Finally caught up with my reading, gradually working
through the magazines that had piled up over the past months. Only a bit over a
year and several months late, and deep in the pile, I eventually got to the November 2013 issue of
Smithsonian and there, staring out
from the page was a photograph of a compass that looked amazingly familiar.
It was a photograph of the compass Meriwether Lewis
carried on the Corps of Discovery (Lewis and Clark) expedition that President
Thomas Jefferson sent west to map and explore the Louisiana Purchase. The
journey to the Pacific Ocean and back lasted from May 1804 until September
1806.
The reason the compass looked familiar is that in
1960 I purchased a Model 5600 “Forestry Compass” made by Kuffel & Esser
Company. At the time it was the premier hand-held compass used by foresters,
geologists and surveyors.
The compasses aren’t identical: Lewis’ compass was
made with a wooden case, mine with an aluminum case; Lewis’ compass has a set
of sights in the form of two slotted posts that are aligned to take a bearing,
mine has a sight line milled in the lid – but they’re remarkably alike given
the 150 year difference in their ages.
Compasses are rapidly becoming obsolete as
professionals as well as hikers, hunters and other outdoor folks adopt
electronic Global Positioning System (GPS) devices that can determine their
location to within a few feet anywhere on the earth. GPS receivers are now even
in cars, cameras and cellphones – some will actually speak to you.

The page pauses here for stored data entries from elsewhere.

Lemma Msr_new_no_write (h : Host) (w : World) :
  no_write w (snd (Msr.new h w)).
Proof.
  destruct w as [[o pr pw aw mp] rf tr lg].
  unfold Msr.new, Msr.MsrPrivate_new, Msr.msr_allow_writes, Msr.msr_modprobe.
  destruct (linux h), aw, mp; cbn; peel_no_write.
Qed.

Lemma Msr_get_available (h : Host) (p : Proc) :
  Msr.isAvailable (fst (Msr_get h p))
  = accessor_available h (fst p) (device (snd p)).
Proof.
  unfold Msr_get, accessor_available. run_st.
  destruct (msr_instance (fst p)); [reflexivity |].
  cbn [fst]. apply Msr_new_available.
Qed.

Lemma Msr_get_statics (h : Host) (p : Proc) :
  fst (snd (Msr_get h p))
  = set_msr_instance (Some (fst (Msr_get h p))) (fst p).
Proof.
  unfold Msr_get. run_st.
  destruct (msr_instance (fst p)) eqn:Hi; cbn [fst snd]; [| reflexivity].
  destruct (fst p); cbn in *. now subst.
Qed.

Lemma Msr_get_no_write (h : Host) (p : Proc) :
  no_write (snd p) (snd (snd (Msr_get h p))).
Proof.
  unfold Msr_get. run_st.
  destruct (msr_instance (fst p)); cbn [fst snd]; [apply no_write_refl |].
  apply Msr_new_no_write.
Qed.

(** ** The backup loop *)

Lemma backup_loop_cons (h : Host) (msr : Msr.t) (item : MsrItem.t)
      (rest : MsrItems) (p : Proc) :
  backup_loop h msr (item :: rest) p
  = let r := Msr.read h msr (MsrItem.reg item) (-1) true (snd p) in
    if MsrItem.isValid (fst r)
    then backup_loop h msr rest
           (set_original_msrs (original_msrs (fst p) ++ [fst r]) (fst p), snd r)
    else (false, (set_original_msrs [] (fst p),
                  add_log (LogBackupReadFailed (MsrItem.reg item)) (snd r))).
Proof.
  cbn [backup_loop]. run_st. cbv zeta.
  destruct (MsrItem.isValid (fst (Msr.read h msr (MsrItem.reg item) (-1) true (snd p))));
    reflexivity.
Qed.

Lemma backup_read_valid (h : Host) (msr : Msr.t) (item : MsrItem.t) (w : World) :
  MsrItem.isValid (fst (Msr.read h msr (MsrItem.reg item) (-1) true w))
  = backup_ok h (device w) item.
Proof.
  rewrite Msr_read_valid, rdmsr_result. unfold backup_ok.
  destruct (rdmsr_ok h (device w) (MsrItem.reg item) (-1)); reflexivity.
Qed.

Lemma backup_read_item (h : Host) (msr : Msr.t) (item : MsrItem.t) (w : World) :
  backup_ok h (device w) item = true ->
  fst (Msr.read h msr (MsrItem.reg item) (-1) true w) = backup_item (regs w) item.
Proof.
  unfold backup_ok. intros Hok. apply andb_prop in Hok as [Hrd _].
  rewrite Msr_read_item, rdmsr_result, Hrd. reflexivity.
Qed.

Lemma set_original_msrs_twice (a b : MsrItems) (s : Statics) :
  set_original_msrs a (set_original_msrs b s) = set_original_msrs a s.
Proof. reflexivity. Qed.

Lemma set_original_msrs_same (s : Statics) :
  set_original_msrs (original_msrs s) s = s.
Proof. now destruct s. Qed.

However, in reading the reports of rescues it quickly becomes
apparent that relying on GPS is fraught with potential problems – from people
who, following the directions given by their vehicle’s GPS, use roads that are
closed in winter and get marooned in deep snow; to hikers relying on a GPS
receiver until its batteries give out and they’re totally lost. If a GPS
receiver can’t “see” enough satellites it won’t give a reliable reading – think
about beneath dense foliage or in deep narrow valleys – and if water gets
inside …
There’s a lot to be said for an old-fashioned compass
and map – no batteries to fail; they
work beneath dense foliage and in deep valleys; and no annoying computer-generated voice – this old codger will keep using his old compass.